GIVEN ENTRIES:
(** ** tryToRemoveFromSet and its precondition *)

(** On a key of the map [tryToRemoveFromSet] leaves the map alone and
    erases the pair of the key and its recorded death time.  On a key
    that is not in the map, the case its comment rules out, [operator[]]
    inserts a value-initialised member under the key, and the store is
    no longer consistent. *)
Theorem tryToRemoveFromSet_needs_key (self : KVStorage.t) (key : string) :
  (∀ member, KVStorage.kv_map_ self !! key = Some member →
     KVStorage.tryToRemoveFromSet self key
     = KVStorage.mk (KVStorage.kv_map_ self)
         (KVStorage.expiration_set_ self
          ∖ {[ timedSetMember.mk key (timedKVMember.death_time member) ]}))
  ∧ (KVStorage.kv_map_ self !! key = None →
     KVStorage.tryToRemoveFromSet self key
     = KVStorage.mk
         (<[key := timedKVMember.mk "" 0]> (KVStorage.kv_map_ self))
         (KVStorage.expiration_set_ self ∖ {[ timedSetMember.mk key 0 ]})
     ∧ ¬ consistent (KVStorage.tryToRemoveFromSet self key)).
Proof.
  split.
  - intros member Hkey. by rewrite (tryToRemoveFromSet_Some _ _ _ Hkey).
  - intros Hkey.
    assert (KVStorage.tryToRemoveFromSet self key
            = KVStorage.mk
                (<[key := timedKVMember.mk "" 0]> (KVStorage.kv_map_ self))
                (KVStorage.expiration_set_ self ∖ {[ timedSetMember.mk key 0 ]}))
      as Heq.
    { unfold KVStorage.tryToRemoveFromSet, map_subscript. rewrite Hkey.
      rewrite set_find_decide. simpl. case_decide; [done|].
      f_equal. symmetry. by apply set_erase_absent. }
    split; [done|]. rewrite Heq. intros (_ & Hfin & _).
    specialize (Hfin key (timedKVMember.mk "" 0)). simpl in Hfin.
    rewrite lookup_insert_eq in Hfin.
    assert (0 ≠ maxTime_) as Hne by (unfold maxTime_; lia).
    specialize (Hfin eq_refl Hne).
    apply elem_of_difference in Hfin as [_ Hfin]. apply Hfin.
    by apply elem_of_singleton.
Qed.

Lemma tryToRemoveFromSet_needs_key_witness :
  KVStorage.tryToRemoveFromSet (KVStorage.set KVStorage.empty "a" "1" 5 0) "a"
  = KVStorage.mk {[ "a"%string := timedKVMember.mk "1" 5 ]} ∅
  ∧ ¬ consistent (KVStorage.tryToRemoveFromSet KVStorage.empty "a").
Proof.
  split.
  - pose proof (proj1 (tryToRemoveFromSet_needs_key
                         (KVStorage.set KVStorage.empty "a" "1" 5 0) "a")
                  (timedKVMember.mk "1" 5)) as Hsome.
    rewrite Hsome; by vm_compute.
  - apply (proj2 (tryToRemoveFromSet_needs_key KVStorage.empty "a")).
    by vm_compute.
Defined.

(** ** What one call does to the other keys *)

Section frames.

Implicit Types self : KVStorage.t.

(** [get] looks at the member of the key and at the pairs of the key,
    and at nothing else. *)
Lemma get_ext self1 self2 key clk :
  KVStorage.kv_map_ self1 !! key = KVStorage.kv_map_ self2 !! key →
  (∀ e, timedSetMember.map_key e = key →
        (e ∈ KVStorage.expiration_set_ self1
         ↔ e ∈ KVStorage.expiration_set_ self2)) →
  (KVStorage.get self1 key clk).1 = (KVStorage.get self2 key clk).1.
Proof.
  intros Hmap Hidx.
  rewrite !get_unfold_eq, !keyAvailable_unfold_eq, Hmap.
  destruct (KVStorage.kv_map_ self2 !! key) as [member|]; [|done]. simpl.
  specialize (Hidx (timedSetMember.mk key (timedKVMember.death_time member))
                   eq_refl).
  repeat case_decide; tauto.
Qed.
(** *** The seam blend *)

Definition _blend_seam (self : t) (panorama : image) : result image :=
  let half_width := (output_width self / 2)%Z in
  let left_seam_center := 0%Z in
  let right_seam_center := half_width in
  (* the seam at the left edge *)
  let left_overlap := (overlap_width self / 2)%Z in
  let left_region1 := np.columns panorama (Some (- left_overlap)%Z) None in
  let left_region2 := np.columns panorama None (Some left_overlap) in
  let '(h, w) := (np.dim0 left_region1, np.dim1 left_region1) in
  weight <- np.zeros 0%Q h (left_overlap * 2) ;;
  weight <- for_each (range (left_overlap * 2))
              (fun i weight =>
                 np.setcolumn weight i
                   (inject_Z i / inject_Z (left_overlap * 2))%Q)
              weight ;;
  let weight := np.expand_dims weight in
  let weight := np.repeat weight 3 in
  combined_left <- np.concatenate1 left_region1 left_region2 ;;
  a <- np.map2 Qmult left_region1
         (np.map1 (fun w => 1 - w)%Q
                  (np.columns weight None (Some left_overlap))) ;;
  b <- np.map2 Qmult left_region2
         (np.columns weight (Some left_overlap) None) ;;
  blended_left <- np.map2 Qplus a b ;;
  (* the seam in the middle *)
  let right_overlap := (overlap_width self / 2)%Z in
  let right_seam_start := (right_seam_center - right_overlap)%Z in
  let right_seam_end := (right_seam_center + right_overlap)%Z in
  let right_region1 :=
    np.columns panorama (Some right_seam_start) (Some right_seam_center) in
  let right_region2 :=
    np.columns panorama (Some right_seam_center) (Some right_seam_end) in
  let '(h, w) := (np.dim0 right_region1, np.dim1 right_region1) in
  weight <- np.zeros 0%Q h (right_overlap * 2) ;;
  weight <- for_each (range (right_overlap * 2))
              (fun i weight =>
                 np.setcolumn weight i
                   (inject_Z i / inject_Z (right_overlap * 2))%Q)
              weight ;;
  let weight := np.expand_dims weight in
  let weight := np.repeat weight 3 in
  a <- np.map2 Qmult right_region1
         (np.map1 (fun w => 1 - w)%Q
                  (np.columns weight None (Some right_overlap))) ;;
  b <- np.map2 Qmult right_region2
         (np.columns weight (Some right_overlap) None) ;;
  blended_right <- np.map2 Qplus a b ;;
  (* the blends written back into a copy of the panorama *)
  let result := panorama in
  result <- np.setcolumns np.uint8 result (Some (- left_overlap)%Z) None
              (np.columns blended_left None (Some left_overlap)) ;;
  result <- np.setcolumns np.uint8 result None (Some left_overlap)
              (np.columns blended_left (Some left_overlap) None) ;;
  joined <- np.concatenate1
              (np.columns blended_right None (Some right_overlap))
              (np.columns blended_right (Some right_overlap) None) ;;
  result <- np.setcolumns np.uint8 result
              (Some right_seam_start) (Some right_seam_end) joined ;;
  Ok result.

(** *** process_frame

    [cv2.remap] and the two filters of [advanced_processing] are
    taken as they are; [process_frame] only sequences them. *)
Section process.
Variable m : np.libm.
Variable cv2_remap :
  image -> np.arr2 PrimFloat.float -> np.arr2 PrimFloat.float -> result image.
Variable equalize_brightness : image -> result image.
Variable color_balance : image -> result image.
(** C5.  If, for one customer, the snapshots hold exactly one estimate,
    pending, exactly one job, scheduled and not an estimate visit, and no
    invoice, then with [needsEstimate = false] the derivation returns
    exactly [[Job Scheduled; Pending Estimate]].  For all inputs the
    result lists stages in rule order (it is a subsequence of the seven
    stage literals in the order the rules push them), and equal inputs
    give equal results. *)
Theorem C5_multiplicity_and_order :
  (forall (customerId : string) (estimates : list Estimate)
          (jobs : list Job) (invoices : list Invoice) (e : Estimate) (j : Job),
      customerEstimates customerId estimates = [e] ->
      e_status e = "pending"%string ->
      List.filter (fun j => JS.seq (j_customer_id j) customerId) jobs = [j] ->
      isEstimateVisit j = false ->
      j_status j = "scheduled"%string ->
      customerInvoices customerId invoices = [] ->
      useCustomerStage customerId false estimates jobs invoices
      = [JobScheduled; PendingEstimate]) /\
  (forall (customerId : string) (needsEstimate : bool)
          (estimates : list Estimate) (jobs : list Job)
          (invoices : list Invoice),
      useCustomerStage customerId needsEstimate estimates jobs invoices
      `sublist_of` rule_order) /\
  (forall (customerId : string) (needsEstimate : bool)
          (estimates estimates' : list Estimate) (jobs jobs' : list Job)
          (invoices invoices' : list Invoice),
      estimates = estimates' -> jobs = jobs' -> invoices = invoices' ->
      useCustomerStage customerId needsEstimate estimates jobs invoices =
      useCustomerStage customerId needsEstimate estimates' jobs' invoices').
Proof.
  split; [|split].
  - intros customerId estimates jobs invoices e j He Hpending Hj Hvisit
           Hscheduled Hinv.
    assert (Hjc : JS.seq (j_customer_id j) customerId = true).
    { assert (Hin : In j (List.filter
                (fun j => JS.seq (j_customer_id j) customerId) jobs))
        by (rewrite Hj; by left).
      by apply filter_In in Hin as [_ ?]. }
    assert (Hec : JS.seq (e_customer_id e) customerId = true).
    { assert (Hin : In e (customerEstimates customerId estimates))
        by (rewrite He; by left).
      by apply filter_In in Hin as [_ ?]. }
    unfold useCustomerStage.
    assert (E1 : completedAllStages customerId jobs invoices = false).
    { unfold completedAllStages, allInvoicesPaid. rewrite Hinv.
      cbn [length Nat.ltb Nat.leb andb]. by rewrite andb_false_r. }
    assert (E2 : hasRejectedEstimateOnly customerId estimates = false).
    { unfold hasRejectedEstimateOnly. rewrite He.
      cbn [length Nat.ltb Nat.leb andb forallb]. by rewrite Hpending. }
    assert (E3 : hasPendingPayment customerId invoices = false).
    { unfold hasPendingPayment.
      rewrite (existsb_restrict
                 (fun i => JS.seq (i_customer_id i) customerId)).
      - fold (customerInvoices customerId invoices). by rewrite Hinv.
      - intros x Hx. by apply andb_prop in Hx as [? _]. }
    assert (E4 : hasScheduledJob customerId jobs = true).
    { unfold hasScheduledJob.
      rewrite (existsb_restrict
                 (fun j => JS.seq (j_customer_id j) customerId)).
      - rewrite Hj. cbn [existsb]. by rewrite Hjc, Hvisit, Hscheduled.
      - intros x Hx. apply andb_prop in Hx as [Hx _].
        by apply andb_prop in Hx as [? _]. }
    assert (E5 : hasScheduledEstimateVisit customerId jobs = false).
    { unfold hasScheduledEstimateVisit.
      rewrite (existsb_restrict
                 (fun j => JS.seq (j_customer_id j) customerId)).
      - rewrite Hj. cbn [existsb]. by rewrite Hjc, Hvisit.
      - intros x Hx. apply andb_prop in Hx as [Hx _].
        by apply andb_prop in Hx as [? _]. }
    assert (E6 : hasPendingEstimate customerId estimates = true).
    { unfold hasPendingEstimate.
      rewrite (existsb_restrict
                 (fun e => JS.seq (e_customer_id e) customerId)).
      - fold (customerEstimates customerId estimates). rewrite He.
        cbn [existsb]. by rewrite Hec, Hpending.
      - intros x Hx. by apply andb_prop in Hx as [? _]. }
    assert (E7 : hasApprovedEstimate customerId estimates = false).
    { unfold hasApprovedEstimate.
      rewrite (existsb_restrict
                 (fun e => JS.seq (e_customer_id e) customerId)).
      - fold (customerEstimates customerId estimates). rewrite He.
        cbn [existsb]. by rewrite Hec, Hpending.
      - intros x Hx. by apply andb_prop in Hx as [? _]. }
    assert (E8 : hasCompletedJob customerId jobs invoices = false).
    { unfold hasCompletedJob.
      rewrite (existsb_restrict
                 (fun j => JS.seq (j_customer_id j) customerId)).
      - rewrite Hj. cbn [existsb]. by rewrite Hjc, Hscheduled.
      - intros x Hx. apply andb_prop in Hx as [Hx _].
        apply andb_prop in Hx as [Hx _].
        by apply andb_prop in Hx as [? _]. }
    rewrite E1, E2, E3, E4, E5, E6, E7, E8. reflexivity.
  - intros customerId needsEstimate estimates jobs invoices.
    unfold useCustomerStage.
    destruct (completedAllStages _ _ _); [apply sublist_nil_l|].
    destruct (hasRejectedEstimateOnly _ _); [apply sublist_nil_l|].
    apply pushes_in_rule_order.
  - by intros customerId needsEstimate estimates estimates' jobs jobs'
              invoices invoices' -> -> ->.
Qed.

EXERCISE INSTRUCTIONS:
From the listing above, return each line with the word "length".

WRITTEN REPLY:
      cbn [length Nat.ltb Nat.leb andb]. by rewrite andb_false_r. }
      cbn [length Nat.ltb Nat.leb andb forallb]. by rewrite Hpending. }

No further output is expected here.